Stock Incentive Plan
On June 7, 2007, A.C. Moore’s shareholders approved the Stock Incentive Plan. The purpose of the Stock Incentive Plan is to provide incentives to attract, retain, motivate and reward non-employee directors, executive officers and other key employees of A.C. Moore by providing opportunities to receive shares of Common Stock or to receive monetary payments based on the value of such shares. The Stock Incentive Plan is intended to assist in further aligning the interests of participants in the Stock Incentive Plan with those of A.C. Moore’s shareholders. On August 20, 2009, A.C. Moore’s shareholders approved an amendment to the Stock Incentive Plan to increase the authorized number of shares and adopt provisions designed to reflect corporate governance best practices related to share counting, a fungible share limit, a seven-year limit on the term of any stock option of SAR granted and clarifying that a change in control under the Stock Incentive Plan will not be triggered unless the change in control has been consummated.

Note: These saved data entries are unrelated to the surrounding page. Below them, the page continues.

(* ===================================================================== *)
(** * Further properties of the ranking and of repeated identifiers *)
(* ===================================================================== *)

(** X25: [get_drive_applications] never changes the state and shows
    nothing but the requested drive: a caller who is neither placement
    officer nor head of department is refused with status 403; otherwise
    at most 1000 entries are returned, each one a stored application of
    that drive together with the user record and the profile stored for
    its student. *)
Theorem X25_ranking_shows_the_requested_drive_only
    (drive_id : string) (current_user : User.t) (w : World) :
  snd (get_drive_applications drive_id current_user w) = w
  /\ (User.role current_user <> "tpo" -> User.role current_user <> "hod" ->
      fst (get_drive_applications drive_id current_user w)
      = Raised {| status_code := 403;
                  detail := "Only TPO/HOD can view applications" |})
  /\ (User.role current_user = "tpo" \/ User.role current_user = "hod" ->
      exists out : list EnrichedApplication,
        fst (get_drive_applications drive_id current_user w) = Ok out
        /\ length out <= 1000
        /\ Forall
             (fun x =>
                Application.drive_id (app x) = drive_id
                /\ app x ∈ applications w
                /\ student x
                   = find_one (user_has_id (Application.student_id (app x)))
                       (users w)
                /\ profile x
                   = find_one
                       (fun p => String.eqb (StudentProfile.user_id p)
                                   (Application.student_id (app x)))
                       (profiles w)) out).
Proof.
  destruct (String.eqb (User.role current_user) "tpo") eqn:Etpo;
    [|destruct (String.eqb (User.role current_user) "hod") eqn:Ehod].
  1, 2: assert (Hrole : User.role current_user = "tpo"
                        \/ User.role current_user = "hod")
      by (first [left; apply String.eqb_eq; assumption
                | right; apply String.eqb_eq; assumption]);
    rewrite (get_drive_applications_eq drive_id current_user w Hrole);
    cbn [fst snd]; (split; [reflexivity|]);
    (split; [intros H1 H2; destruct Hrole; contradiction|]); intros _;
    eexists; (split; [reflexivity|]);
    (split;
     [rewrite (Permutation_length (sort_reverse_perm sort_key _)),
        length_fmap; unfold fetched, find_to_list; rewrite length_take; lia|]);
    rewrite (sort_reverse_perm sort_key); apply Forall_fmap, Forall_forall;
    intros a Ha; unfold fetched, find_to_list in Ha;
    apply elem_of_take in Ha as (k & Ha & _);
    apply list_elem_of_lookup_2 in Ha;
    apply list_elem_of_In, filter_In in Ha as [Hin Hp]; cbn;
    (split; [apply String.eqb_eq, Hp|]);
    (split; [apply list_elem_of_In, Hin|]); split; reflexivity.
  unfold get_drive_applications. rewrite Etpo, Ehod. cbn.
  split; [reflexivity|]. split; [reflexivity|].
  intros [H|H]; rewrite H in *; discriminate.
Qed.
(** X11: After any key but Ctrl+X on a valid state, on a terminal that
    passes the size guard, [draw_cat] draws the editor from row 3 and the
    row [draw] moves the cursor to is at or below row 3 and within the
    [calculate_editor_space] rows the scroll works with.  From a height of
    12 on these are the rows drawn, so the cursor is inside the editor area;
    and a scroll offset that was not negative stays so. *)
Theorem cursor_is_drawn_inside_editor
    (key : Z) (w w' : world) (s s' : TextEditor) (leave : bool) :
  valid s -> height w >= 10 -> width w >= 50 -> key <> 24 ->
  process_keypress key w s = Ok (leave, w', s') ->
  exists editor_end_row,
    draw_cat w' s' = Some (cat_head_height, editor_end_row) /\
    cat_head_height <= cursor_screen_y cat_head_height s'
      < cat_head_height + calculate_editor_space w' s' /\
    (height w >= 12 -> cursor_screen_y cat_head_height s' < editor_end_row) /\
    (0 <= scroll_y s -> 0 <= scroll_y s').
Proof.
  intros Hv Hh Hw Hkey Hk.
  assert (Hpos : 0 <= scroll_y s -> 0 <= scroll_y s').
  { revert Hk. unfold process_keypress. cbv zeta.
    assert (Hfin : forall w1 r s1, r = Ok s1 -> valid s1 -> scroll_y s1 = scroll_y s ->
              (s ← r; s ← clamp_cursor s; Ok (true, w1, scroll_if_needed w1 s))
                = Ok (leave, w', s') -> 0 <= scroll_y s -> 0 <= scroll_y s').
    { intros w1 r s1 Hr Hv1 Hsc. rewrite (finish_on_valid w1 r s1) by done.
      intros [= <- <- <-]. destruct (valid_line s1 Hv1) as (_ & _ & Hy & _).
      unfold scroll_if_needed, scroll_to_cursor.
      repeat case_bool_decide; simpl in *; lia. }
    destruct (valid_line s Hv) as (l & Hl & _).
    destruct (is_motion key).
    { destruct (move_cursor_on_valid key s Hv) as (s1 & Hs1 & _ & _ & Hv1).
      apply (Hfin w _ s1); try done.
      by apply (move_cursor_keeps_scroll key).  }
    case_bool_decide.
    { destruct (insert_newline_keeps_valid s Hv) as (s1 & Hs1 & Hv1).
      apply (Hfin w _ s1); try done.
      rewrite (insert_newline_valid s l) in Hs1 by done. by injection Hs1 as <-. }
    case_bool_decide.
    { destruct (delete_char_keeps_valid s Hv) as (s1 & Hs1 & Hv1).
      apply (Hfin w _ s1); try done.
      by apply delete_char_keeps_scroll. }
    case_bool_decide; [by apply (Hfin w _ s)|].
    rewrite (bool_decide_eq_false_2 (key = 24)) by done.
    case_bool_decide.
    { destruct (save_file_returns (files w) s) as (saved & fs' & s1 & Hs).
      rewrite Hs. destruct (save_file_frame _ _ _ _ _ Hs) as (Ht & Hx & Hy & Hsc & _).
      apply (Hfin (with_files fs' w) _ s1); try done. by apply (valid_ext s). }
    case_bool_decide.
    { destruct (insert_char_keeps_valid s key Hv) as (s1 & Hs1 & Hv1); [lia|].
      apply (Hfin w _ s1); try done.
      rewrite (insert_char_valid s key l) in Hs1 by (done || lia).
      by injection Hs1 as <-. }
    by apply (Hfin w _ s). }
  destruct (process_keypress_on_valid key w s Hv)
    as (leave0 & w0 & s0 & Hk0 & Hv' & Hh' & Hw' & Hrest).
  rewrite Hk in Hk0. injection Hk0 as <- <- <-.
  destruct (Hrest Hkey) as (_ & Hsc & _). unfold scroll_inv in Hsc.
  unfold draw_cat. rewrite bool_decide_eq_false_2 by lia.
  eexists. split; [reflexivity|]. unfold cursor_screen_y.
  split; [lia|]. split; [|done].
  intros H12. revert Hsc.
  unfold calculate_editor_space, min_editor_lines, cat_head_height,
    cat_bottom_height, Py.len.
  case_bool_decide; lia.
Qed.
(** * The properties *)

(** C1.  The verdict on a window of samples is true exactly when the number
    of samples strictly below the threshold reaches the required count; it
    does not depend on the order of the samples; exactly the required count
    gives true and one less gives false.  The counters the sampling loop ends
    with are those of the window of distances it measured. *)
Theorem classify_iff_required_count :
  (forall window : list Q,
     (window_verdict window = true <->
      REQUIRED_COUNT <= Z.of_nat (close_samples window)) /\
     (forall window',
        Permutation window window' ->
        window_verdict window' = window_verdict window) /\
     (Z.of_nat (close_samples window) = REQUIRED_COUNT ->
      window_verdict window = true) /\
     (Z.of_nat (close_samples window) = REQUIRED_COUNT - 1 ->
      window_verdict window = false)) /\
  (forall (E : env) (fuel : nat) (s : state) (c : counters) (s1 : state),
     sample_phase E fuel s = Some (c, s1) ->
     exists n : nat,
       totalCount c = Z.of_nat n /\
       classify c = window_verdict (window_taken E s n)).
Proof.
  split.
  - intro window. rewrite window_verdict_spec.
    split; [apply Z.leb_le|]. split; [|split].
    + intros window' Hperm. rewrite window_verdict_spec.
      rewrite (close_samples_perm _ _ Hperm). reflexivity.
    + intros ->. apply Z.leb_refl.
    + intros ->. reflexivity.
  - intros E fuel s c s1 Hrun.
    destruct (sample_phase_inv E _ _ _ _ Hrun) as (n & _ & Hc & Ht & _).
    exists n. split; [exact Ht|]. rewrite Hc. reflexivity.
Qed.

Lemma classify_iff_required_count_witness :
  window_verdict scenario_window = true /\
  window_verdict (rev scenario_window) = true /\
  window_verdict (tl scenario_window) = false /\
  option_map (fun r => classify (fst r))
    (sample_phase env_person 11 (boot false)) =
  Some (window_verdict (window_taken env_person (boot false) 10)).
Proof.
  destruct classify_iff_required_count as [Hwin Hrun].
  split; [|split; [|split]].
  - destruct (Hwin scenario_window) as (Hiff & _).
    apply Hiff. vm_compute. discriminate.
  - destruct (Hwin scenario_window) as (_ & Hperm & Hsix & _).
    rewrite (Hperm (rev scenario_window)).
    + apply Hsix. reflexivity.
    + apply Permutation_rev.
  - destruct (Hwin (tl scenario_window)) as (_ & _ & _ & Hfive).
    apply Hfive. reflexivity.
  - destruct (sample_phase env_person 11 (boot false)) as [[c s1]|] eqn:Hsp;
      [|vm_compute in Hsp; discriminate Hsp].
    destruct (Hrun _ _ _ _ _ Hsp) as (n & Ht & Hv).
    assert (Hn : n = 10%nat).
    { vm_compute in Hsp. injection Hsp as <- _. cbn in Ht. lia. }
    subst n. cbn [option_map fst]. rewrite Hv. reflexivity.
Defined.

(** C2.  The report gate acts on the network if and only if the current
    verdict differs from the stored prior state.  When they are equal nothing
    but the serial log changes.  From prior = false and current = true a
    report is made and the prior state becomes true; a later gate step with
    current = true then reports nothing. *)
Theorem report_iff_changed (E : env) (current : bool) (s : state) :
  let s' := report_gate E current s in
  (net_log s' <> net_log s <-> current <> lastPersonPresent s) /\
  (current = lastPersonPresent s -> only_logged s s') /\
  (lastPersonPresent s = false -> current = true ->
   net_log s' <> net_log s /\ lastPersonPresent s' = true /\
   forall s2, lastPersonPresent s2 = lastPersonPresent s' ->
              net_log (report_gate E true s2) = net_log s2).
Proof.
  cbv zeta.
  destruct (report_gate_net_log E current s) as [Hsame Hchg].
  split; [|split].
  - split.
    + intros Hlog Heq. apply Hlog. apply (Hsame Heq).
    + exact Hchg.
  - exact Hsame.
  - intros Hprior ->. rewrite report_gate_stores.
    split; [apply Hchg; congruence|]. split; [reflexivity|].
    intros s2 H2.
    destruct (report_gate_net_log E true s2) as [Hsame2 _].
    apply Hsame2. congruence.
Qed.

Lemma report_iff_changed_witness :
  let s1 := report_gate env_person true (boot false) in
  net_log s1 =
    [WiFiDisconnect; DatabaseSet "/lab4/presence" 1; FirebaseInit; WiFiBegin]
  /\ lastPersonPresent s1 = true
  /\ net_log (report_gate env_person true s1) = net_log s1.
Proof.
  cbv zeta.
  destruct (report_iff_changed env_person true (boot false))
    as (_ & _ & Hround).
  destruct (Hround eq_refl eq_refl) as (_ & Hprior & Hnext).
  split; [reflexivity|]. split; [exact Hprior|].
  apply Hnext. reflexivity.
Defined.

(** C3.  Whenever a report is attempted, the retained prior state becomes
    the current verdict, whatever the WiFi link and the database write do. *)
Theorem prior_updated_on_attempt (E : env) (current : bool) (s : state) :
  current <> lastPersonPresent s ->
  lastPersonPresent (report_gate E current s) = current.
Proof. intros _. apply report_gate_stores. Qed.

Lemma prior_updated_on_attempt_witness :
  lastPersonPresent (report_gate env_empty_room true (boot false)) = true /\
  net_log (report_gate env_empty_room true (boot false)) =
    [WiFiDisconnect; FirebaseInit; WiFiBegin].
Proof.
  split.
  - apply (prior_updated_on_attempt env_empty_room true (boot false)).
    cbn. discriminate.
  - reflexivity.
Defined.

(** C4.  The sleep duration is PERSON_SLEEP_MS (10 s) for a true verdict and
    NO_PERSON_SLEEP_MS (30 s) for a false one, the two differ, and the
    wake-up timer is armed with the chosen duration in microseconds. *)
Theorem sleep_duration_mapping :
  sleepDuration true = PERSON_SLEEP_MS /\
  sleepDuration false = NO_PERSON_SLEEP_MS /\
  PERSON_SLEEP_MS = 10 * 1000 /\ NO_PERSON_SLEEP_MS = 30 * 1000 /\
  PERSON_SLEEP_MS <> NO_PERSON_SLEEP_MS /\
  (forall (current : bool) (s : state),
     wakeup_timer_us (enter_sleep current s) =
     Some (sleepDuration current * 1000)).
Proof.
  repeat split; try reflexivity; try discriminate.
  intros current s. apply enter_sleep_spec.
Qed.
(** X6. The built-in font path on doubles, for every bounding box of
    the caption up to 32768 by 32 pixels. A caption at most 800 times as
    wide as high is scaled to a width of 1 to 800 and a height of 1 to
    192 pixels and pasted with at least 100 pixels free on the left and
    on the right and 24 pixels free above and below, so it stays inside
    the 240-pixel caption band and never reaches the QR symbol. A
    caption more than 800 times as wide as high is scaled to a height of
    0: [resize] raises and the row is lost. *)
Theorem fallback_caption_fits (text_width text_actual_height : Z) :
  (1 ≤ text_width ≤ 32768)%Z → (1 ≤ text_actual_height ≤ 32)%Z →
  match Fallback.place_caption text_width text_actual_height with
  | Py.Return c =>
      (text_width ≤ 800 * text_actual_height
       ∧ 1 ≤ Fallback.scaled_width c ≤ 800
       ∧ 1 ≤ Fallback.scaled_height c ≤ 192
       ∧ 100 ≤ Fallback.text_x c
       ∧ Fallback.text_x c + Fallback.scaled_width c ≤ 900
       ∧ 24 ≤ Fallback.text_y c
       ∧ Fallback.text_y c + Fallback.scaled_height c ≤ 216)%Z
  | Py.Raise e => e = "ValueError" ∧ (800 * text_actual_height < text_width)%Z
  | _ => False
  end.
Proof.
  intros Hw Hh.
  pose proof (FallbackFacts.checked_box _ _ Hw Hh) as Hc.
  unfold Fallback.checked, Fallback.place_caption in *.
  destruct (Fallback.scale_factor text_width text_actual_height)
    as [scale| | |]; [|done..].
  cbn [Py.bind].
  apply andb_true_iff in Hc as [[Hw1 Hw2]%andb_true_iff Hheight].
  pose proof (FloatFacts.int_of_float_in _ _ _ 1 801 FloatFacts.scaled_1
                FloatFacts.scaled_801 Hw1 Hw2) as Hsw.
  set (sw := Binary64.int_of_float _) in *. clearbody sw.
  destruct (Z.leb_spec text_width (800 * text_actual_height)) as [Hflat|Hflat].
  - apply andb_true_iff in Hheight as [Hh1 Hh2].
    pose proof (FloatFacts.int_of_float_in _ _ _ 1 193 FloatFacts.scaled_1
                  FloatFacts.scaled_193 Hh1 Hh2) as Hsh.
    set (sh := Binary64.int_of_float _) in *. clearbody sh.
    assert ((sw <=? 0)%Z || (sh <=? 0)%Z = false) as ->.
    { apply orb_false_iff. split; apply Z.leb_gt; lia. }
    cbn [Py.step Py.bind Fallback.scaled_width Fallback.scaled_height
         Fallback.text_x Fallback.text_y].
    assert (Htext : Render.text_height = 240%Z) by (by vm_compute).
    rewrite Htext. unfold Render.base_width.
    pose proof (Z.mul_div_le (1000 - sw) 2 ltac:(lia)).
    pose proof (Z.mul_div_le (240 - sh) 2 ltac:(lia)).
    repeat split; try lia; apply Z.div_le_lower_bound; lia.
  - apply andb_true_iff in Hheight as [Hh1 Hh2].
    pose proof (FloatFacts.int_of_float_in _ _ _ 0 1 FloatFacts.scaled_0
                  FloatFacts.scaled_1 Hh1 Hh2) as Hsh.
    set (sh := Binary64.int_of_float _) in *. clearbody sh.
    assert ((sw <=? 0)%Z || (sh <=? 0)%Z = true) as ->.
    { apply orb_true_iff. right. apply Z.leb_le. lia. }
    cbn [Py.step Py.bind]. split; [done|lia].
Qed.

(** X6, for two captions in the built-in font: one of 97 by 1 pixels
    is scaled to 799 by 8, the product of 97 and the double nearest to
    800 / 97 being just below 800, and pasted at (100, 116); one of 7501
    by 6 pixels is lost. *)
Lemma fallback_caption_fits_witness :
  (1 ≤ 97 ≤ 32768)%Z ∧ (1 ≤ 1 ≤ 32)%Z
  ∧ Fallback.place_caption 97 1 = Py.Return (Fallback.Caption 799 8 100 116)
  ∧ Fallback.place_caption 7501 6 = Py.Raise "ValueError"
  ∧ (97 ≤ 800 * 1)%Z.
Proof.
  assert (Hw : (1 ≤ 97 ≤ 32768)%Z) by (split; discriminate).
  assert (Hh : (1 ≤ 1 ≤ 32)%Z) by (split; discriminate).
  assert (Hc : Fallback.place_caption 97 1
               = Py.Return (Fallback.Caption 799 8 100 116))
    by (vm_compute; reflexivity).
  assert (Hlost : Fallback.place_caption 7501 6 = Py.Raise "ValueError")
    by (vm_compute; reflexivity).
  split; [exact Hw|]. split; [exact Hh|]. split; [exact Hc|]. split; [exact Hlost|].
  pose proof (fallback_caption_fits 97 1 Hw Hh) as H.
  rewrite Hc in H. exact (proj1 H).
Defined.

(** X7. An image that [drawImage] refuses is skipped without leaving a
    hole: for any positive width the canvas calls are those of the grid
    for the list of the images that do draw, in their order. *)
Theorem pdf_skips_failed_draws
    (draw_raises : string → bool) (save_raises : bool) (wide : nat)
    (qr_files : list string) :
  0 < wide →
  let drawable := filter (λ f, draw_raises f = false) qr_files in
  let out := Pdf.generate_pdf draw_raises save_raises wide qr_files in
  out = Pdf.generate_pdf draw_raises save_raises wide drawable
  ∧ out.1.2 = concat (imap (Pdf.grid_ops wide) drawable)
  ∧ Pdf.drawn out.1.2 = drawable.
Proof.
  intros Hw drawable out. subst out. unfold Pdf.generate_pdf.
  destruct wide as [|w]; [lia|].
  assert (Hdraw : foldl (Pdf.place draw_raises (S w)) (Pdf.start (S w), []) drawable
                  = (Pdf.cursor_at (S w) (length drawable),
                     concat (imap (Pdf.grid_ops (S w)) drawable))).
  { apply PdfFacts.foldl_place; [lia|]. apply PdfMore.filter_draws. }
  rewrite (PdfMore.foldl_place_filter draw_raises (S w) _ qr_files).
  fold drawable. rewrite Hdraw. cbn [fst snd]. split_and!.
  - done.
  - done.
  - apply (PdfFacts.drawn_grid_ops (S w) id).
Qed.

(** X7, for three images of which the second does not draw. *)
Lemma pdf_skips_failed_draws_witness :
  0 < 2
  ∧ Pdf.drawn (Pdf.generate_pdf (λ f, String.eqb f "b") false 2 ["a"; "b"; "c"]).1.2
    = ["a"; "c"].
Proof.
  assert (Hw : 0 < 2) by (repeat constructor).
  split; [exact Hw|].
  destruct (pdf_skips_failed_draws (λ f, String.eqb f "b") false 2 ["a"; "b"; "c"] Hw)
    as (_ & _ & H).
  exact H.
Defined.

(** X8. For a width from 1 to 10 a page holds [rows_per_page] rows of
    cells (1, 2, 3, 4, 5, 6, 8, 9, 10, 11 rows for the widths 1 to 10),
    so [wide * rows_per_page] images. Read back from the canvas calls
    of [generate_pdf], the [i]-th of the images that draw is on page
    [1 + i / (wide * rows_per_page)], in column [i mod wide] and in row
    [(i / wide) mod rows_per_page] of that page, counted from the top:
    [i mod wide] cell widths from the left margin and one more cell
    height than that row number below the top margin. *)
Theorem pdf_page_of_image
    (draw_raises : string → bool) (save_raises : bool) (wide : nat)
    (qr_files : list string) :
  1 ≤ wide ≤ 10 →
  let k := PdfPages.rows_per_page wide in
  let drawable := filter (λ f, draw_raises f = false) qr_files in
  1 ≤ k
  ∧ Pdf.placements 1 (Pdf.generate_pdf draw_raises save_raises wide qr_files).1.2
    = imap (λ i f,
              (f, 1 + i / (wide * k),
               (Pdf.margin + Qc_of_Z (Z.of_nat (i mod wide)) * Pdf.qr_width wide)%Qc,
               (Pdf.height - Pdf.margin - Pdf.qr_height wide
                - Qc_of_Z (Z.of_nat ((i / wide) mod k)) * Pdf.qr_height wide)%Qc))
           drawable
  ∧ PdfPages.rows_per_page <$> seq 1 10 = [1; 2; 3; 4; 5; 6; 8; 9; 10; 11].
Proof.
  intros Hw k drawable. split_and!.
  - by destruct (PdfMore.rows_per_page_bounds wide Hw) as (? & _).
  - unfold Pdf.generate_pdf. destruct wide as [|w]; [lia|].
    rewrite (PdfMore.foldl_place_filter draw_raises (S w) _ qr_files).
    fold drawable.
    rewrite PdfFacts.foldl_place; [|lia|apply PdfMore.filter_draws].
    cbn [fst snd].
    rewrite (PdfFacts.placements_grid (S w) 0) by lia.
    apply imap_ext. intros i f _. cbn [Nat.add].
    rewrite PdfMore.row_cursor_closed by done. fold k. cbn [fst snd].
    by rewrite Nat.Div0.div_div.
  - by vm_compute.
Qed.

(** X8, for ten images in three columns: nine fill the first page, the
    tenth opens the second. *)
Lemma pdf_page_of_image_witness :
  1 ≤ 3 ≤ 10
  ∧ (λ p, p.1.1.2)
    <$> Pdf.placements 1
          (Pdf.generate_pdf (λ _, false) false 3
             ["a"; "b"; "c"; "d"; "e"; "f"; "g"; "h"; "i"; "j"]).1.2
    = [1; 1; 1; 1; 1; 1; 1; 1; 1; 2].
Proof.
  assert (Hw : 1 ≤ 3 ≤ 10) by (split; repeat constructor).
  split; [exact Hw|].
  destruct (pdf_page_of_image (λ _, false) false 3
              ["a"; "b"; "c"; "d"; "e"; "f"; "g"; "h"; "i"; "j"] Hw) as (_ & H & _).
  rewrite H. reflexivity.
Defined.

(** X9. The page counter of [generate_pdf] ends at one plus the number
    of completely filled pages; when the images that draw fill their
    last page exactly, a page is turned after the last image and the
    counter is one more than the page that image is on. *)
Theorem pdf_page_count
    (draw_raises : string → bool) (save_raises : bool) (wide : nat)
    (qr_files : list string) :
  1 ≤ wide ≤ 10 →
  let N := length (filter (λ f, draw_raises f = false) qr_files) in
  let per_page := wide * PdfPages.rows_per_page wide in
  let pages := Pdf.page_count (Pdf.generate_pdf draw_raises save_raises wide qr_files).1.1 in
  pages = 1 + N / per_page
  ∧ (0 < N → N mod per_page = 0 →
     pages = S (Pdf.row_cursor wide ((N - 1) / wide)).1).
Proof.
  intros Hw N per_page pages.
  destruct (PdfMore.rows_per_page_bounds wide Hw) as (Hk & _).
  assert (Hpages : pages = 1 + N / per_page).
  { subst pages. unfold Pdf.generate_pdf. destruct wide as [|w]; [lia|].
    rewrite (PdfMore.foldl_place_filter draw_raises (S w) _ qr_files).
    rewrite PdfFacts.foldl_place; [|lia|apply PdfMore.filter_draws].
    cbn [fst snd Pdf.cursor_at Pdf.page_count].
    rewrite PdfMore.row_cursor_closed by done. cbn [fst].
    subst N per_page. by rewrite Nat.Div0.div_div. }
  split; [done|]. intros HN Hmod.
  rewrite Hpages, PdfMore.row_cursor_closed by done. cbn [fst].
  rewrite Nat.Div0.div_div. fold per_page.
  rewrite (PdfMore.last_of_full_pages N per_page); [lia| |done|done].
  subst per_page. nia.
Qed.

(** X9, for nine images in three columns: they fill page 1, and the
    counter says 2. *)
Lemma pdf_page_count_witness :
  1 ≤ 3 ≤ 10
  ∧ Pdf.page_count
      (Pdf.generate_pdf (λ _, false) false 3
         ["a"; "b"; "c"; "d"; "e"; "f"; "g"; "h"; "i"]).1.1 = 2.
Proof.
  assert (Hw : 1 ≤ 3 ≤ 10) by (split; repeat constructor).
  split; [exact Hw|].
  destruct (pdf_page_count (λ _, false) false 3
              ["a"; "b"; "c"; "d"; "e"; "f"; "g"; "h"; "i"] Hw) as (H & _).
  rewrite H. reflexivity.
Defined.

(** ** [create_page] *)

Module PageFacts.
Import Py Page.
(** * A model of the food-ordering server (server.js)

    The server is one Express application over three Mongoose collections
    (FoodItem, Order, User).  Every route handler is embedded as a function
    from the environment of the request, the database and the request to a
    response and the database that results.  The packages the server
    imports (jsonwebtoken, bcryptjs, mongoose) are not part of the
    repository: what the server calls of them is an interface here, with
    the laws of the package that the server relies on, and only the way the
    server calls them is modelled. *)

From Stdlib Require Import String Ascii List Bool Arith ZArith QArith Lia.
From Stdlib Require Import Permutation Sorted.
Import ListNotations.

Close Scope Q_scope.
Open Scope nat_scope.
Open Scope string_scope.
Open Scope list_scope.

(** ** JavaScript strings *)

Module Js.

(** [String.prototype.split] with a separator of one character: the pieces
    between the occurrences of the separator, empty pieces included. *)
Fixpoint split (sep : ascii) (s : string) : list string :=
  match s with
  | EmptyString => [EmptyString]
  | String c rest =>
      if Ascii.eqb c sep then EmptyString :: split sep rest
      else match split sep rest with
           | [] => [String c EmptyString]
           | piece :: pieces => String c piece :: pieces
           end
  end.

The following types of awards or any combination of them may be granted under the Stock Incentive Plan: (i) stock options (both incentive stock options and non-qualified options) to receive shares of Common Stock; (ii) stock appreciation rights, which entitle the grantee to receive an amount in cash, shares of Common Stock, or a combination of cash and shares of Common Stock, determined by reference to appreciation in Common Stock value; (iii) stock awards, which entitle the grantee to receive shares of Common Stock which may be subject to certain restrictions such as restrictions on transferability; (iv) performance awards, which entitle the grantee to receive, without payment, an award following the attainment of performance goals; and (v) stock units, which entitle the grantee to receive an amount in cash or, if the grantee and the Compensation Committee so agree, in shares of Common Stock or a combination of cash and shares of Common Stock, with or without other payments by the grantee, as may be determined by the Compensation Committee (each as described above is referred to as an “Award” and collectively, the “Awards”). In addition, other forms of awards valued in whole or in part by reference to A.C. Moore’s Common Stock may be granted either alone or in addition to the foregoing Awards. Each Award is subject to such terms and conditions consistent with the Stock Incentive Plan, as determined by the Compensation Committee and as set forth in an Award agreement.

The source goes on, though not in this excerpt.